[Stored data]
_ _ _

Lemma holds_transfer_iff s s' a j :
  lru_wf s → lru_wf s' → geo s' = geo s → is_u64 a →
  blk_key s' j = blk_key s j → holds s' a j ↔ holds s a j.
Proof. intros Hw Hw' Hg Ha Hj. split; apply holds_transfer; done. Qed.

Lemma unique_transfer s s' i :
  lru_wf s → lru_wf s' → geo s' = geo s → lru_unique s →
  (∀ j, j ≠ i → blk_key s' j = blk_key s j) →
  (∀ k st j tg, sets s !! k = Some st → i ∈ st → j ∈ st → j ≠ i →
     blk_key s' i = Some (tg, true) → blk_key s j ≠ Some (tg, true)) →
  lru_unique s'.
Proof.
  intros Hw Hw' Hg Hu Hf Hnew k st' x y tg Hk Hx Hy Hbx Hby.
  destruct (decide (x = y)) as [|Hxy]; [done|]. exfalso.
  assert (∃ st, sets s !! k = Some st) as [st Hst].
  { apply lookup_lt_is_Some_2. apply lookup_lt_Some in Hk.
    destruct Hw as (_ & Hl & _), Hw' as (_ & Hl' & _). rewrite Hg in Hl'. lia. }
  rewrite (in_set s' k st' x Hw' Hk) in Hx. rewrite (in_set s' k st' y Hw' Hk) in Hy.
  unfold ways in Hx, Hy. rewrite Hg in Hx, Hy.
  rewrite <- (in_set s k st x Hw Hst) in Hx. rewrite <- (in_set s k st y Hw Hst) in Hy.
  destruct (decide (x = i)) as [->|Hxi]; [|destruct (decide (y = i)) as [->|Hyi]].
  - rewrite (Hf y) in Hby by done. by apply (Hnew k st y tg).
  - rewrite (Hf x) in Hbx by done. by apply (Hnew k st x tg).
  - rewrite Hf in Hbx, Hby by done. apply Hxy. eapply (Hu k st); eauto.
Qed.

(** The set of an address holds the same blocks in both stores. *)
Lemma own_set s s' a w i :
  lru_wf s → lru_wf s' → geo s' = geo s → is_u64 a →
  sets s !! set_index s a = Some w → i ∈ w →
  ∃ w', sets s' !! set_index s' a = Some w' ∧ i ∈ w'.
Proof.
  intros Hw Hw' Hg Ha Hs Hi. destruct (set_lookup s' Hw' a Ha) as [w' Hs'].
  exists w'. split; [done|]. rewrite (in_set s' _ w' i Hw' Hs').
  rewrite (in_set s _ w i Hw Hs) in Hi. unfold set_index, ways in *. by rewrite Hg.
Qed.

(** Two addresses held by one block are in the same block of memory. *)
Lemma holds_same_block s a a' i :
  lru_wf s → is_u64 a → is_u64 a' → holds s a i → holds s a' i →
  blkAlign (geo s) a' = blkAlign (geo s) a.
Proof.
  intros Hw Ha Ha' (w & Hs & Hi & Ht) (w' & Hs' & Hi' & Ht').
  pose proof (set_disjoint s Hw _ _ _ _ _ Hs Hs' Hi Hi') as E.
  pose proof Hw as (Hg & _). apply same_block_iff; [done..|]. split; [congruence|].
  pose proof (extractSet_range (geo s) Hg a Ha). pose proof (extractSet_range (geo s) Hg a' Ha').
  unfold set_index in E. lia.
Qed.

Lemma holds_not_None s a i : lru_wf s → holds s a i → findBlock s a ≠ None.
Proof. intros Hw Hh E. by apply (findBlock_None s a i) in E. Qed.

(** [findBlock] in a changed store, from the change of its map. *)
Lemma findBlock_transfer s s' i a :
  lru_wf s → lru_wf s' → geo s' = geo s → lru_unique s → lru_unique s' → is_u64 a →
  (∀ j, j ≠ i → blk_key s' j = blk_key s j) → ¬ holds s' a i →
  findBlock s' a = if decide (findBlock s a = Some i) then None else findBlock s a.
Proof.
  intros Hw Hw' Hg Hu Hu' Ha Hf Hni.
  destruct (findBlock s' a) as [j|] eqn:E'.
  - apply findBlock_holds in E'. assert (j ≠ i) as Hj by congruence.
    rewrite (holds_transfer_iff s s' a j) in E' by auto.
    apply (findBlock_unique s) in E'; [|done]. rewrite E'. destruct (decide _); congruence.
  - destruct (decide _) as [|Hne]; [done|].
    destruct (findBlock s a) as [j|] eqn:E; [|done]. exfalso.
    apply findBlock_holds in E. assert (j ≠ i) by congruence.
    rewrite <- (holds_transfer_iff s s' a j) in E by auto.
    by apply (holds_not_None s' a j).
Qed.

End AddressMap.

(** Two stores with the same keys implement the same map. *)
Lemma findBlock_same_keys s s' a :
  lru_wf s → lru_wf s' → geo s' = geo s → lru_unique s → is_u64 a →
  (∀ j, blk_key s' j = blk_key s j) → findBlock s' a = findBlock s a.
Proof.
  intros Hw Hw' Hg Hu Ha Hk.
  assert (lru_unique s') as Hu'.
  { apply (unique_transfer s s' 0); auto. intros k st j tg Hst H0 Hj Hne H1 H2.
    rewrite Hk in H1. apply Hne. symmetry. by eapply Hu. }
  destruct (findBlock s a) as [j|] eqn:E.
  - apply findBlock_unique; [done|]. apply findBlock_holds in E.
    by rewrite (holds_transfer_iff s s').
  - destruct (findBlock s' a) as [j|] eqn:E'; [|done]. apply findBlock_holds in E'.
    rewrite (holds_transfer_iff s s') in E' by auto. by apply (findBlock_None s a j) in E.
Qed.

Lemma accessBlock_spec s t addr :
  lru_wf s → lru_unique s → is_u64 addr →
  ∃ lat s', accessBlock s t addr = Some (findBlock s addr, lat, s') ∧
    lru_wf s' ∧ (∀ a, is_u64 a → findBlock s' a = findBlock s a) ∧
    match findBlock s addr with
    | None => s' = s ∧ lat = hitLatency (geo s)
    | Some i => ∃ st, sets s' !! set_index s addr = Some (i :: st)
    end ∧ geo s' = geo s ∧ ∀ j, cores s' j = cores s j.
Proof.
  intros Hw Hu Ha. destruct (set_lookup s Hw addr Ha) as [st Hst].
  unfold accessBlock. rewrite Hst. simpl.
  assert (findBlock s addr = CacheSet.findBlk (blks s) st (extractTag (geo s) addr)) as ->
    by (unfold findBlock; by rewrite Hst).
  destruct (CacheSet.findBlk _ st _) as [i|] eqn:E; [|by eauto 10].
  apply CacheSet.findBlk_Some in E as (Hi & b & Hb & _).
  destruct (moveToHead_total s _ st i Hst Hi) as (st' & -> & Hp & Hh). simpl. rewrite Hb. simpl.
  do 2 eexists. split; [done|].
  match goal with |- lru_wf ?x ∧ _ => set (s' := x) end.
  assert (lru_wf s') as Hw' by (apply wf_upd_blk, (wf_reorder s Hw _ st); done).
  split_and!; [done| | |done|].
  - intros a Ha'. apply findBlock_same_keys; try done. intros j. unfold blk_key. simpl.
    destruct (decide (i = j)) as [<-|];
      [rewrite list_lookup_alter_eq|by rewrite list_lookup_alter_ne].
    by rewrite Hb.
  - destruct st' as [|x st']; [done|]. injection Hh as ->. exists st'. simpl.
    apply list_lookup_insert_eq. by apply lookup_lt_Some in Hst.
  - intros j. unfold cores. simpl.
    destruct (decide (i = j)) as [<-|];
      [rewrite list_lookup_alter_eq|by rewrite list_lookup_alter_ne].
    by rewrite Hb.
Qed.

_ _ _

Task objective: From the records above, copy out the line with "- apply findBlock_holds", the line with "apply findBlock_holds in E. assert", and every line between them, word for word.

Answer for this exercise:
  - apply findBlock_holds in E'. assert (j ≠ i) as Hj by congruence.
    rewrite (holds_transfer_iff s s' a j) in E' by auto.
    apply (findBlock_unique s) in E'; [|done]. rewrite E'. destruct (decide _); congruence.
  - destruct (decide _) as [|Hne]; [done|].
    destruct (findBlock s a) as [j|] eqn:E; [|done]. exfalso.
    apply findBlock_holds in E. assert (j ≠ i) by congruence.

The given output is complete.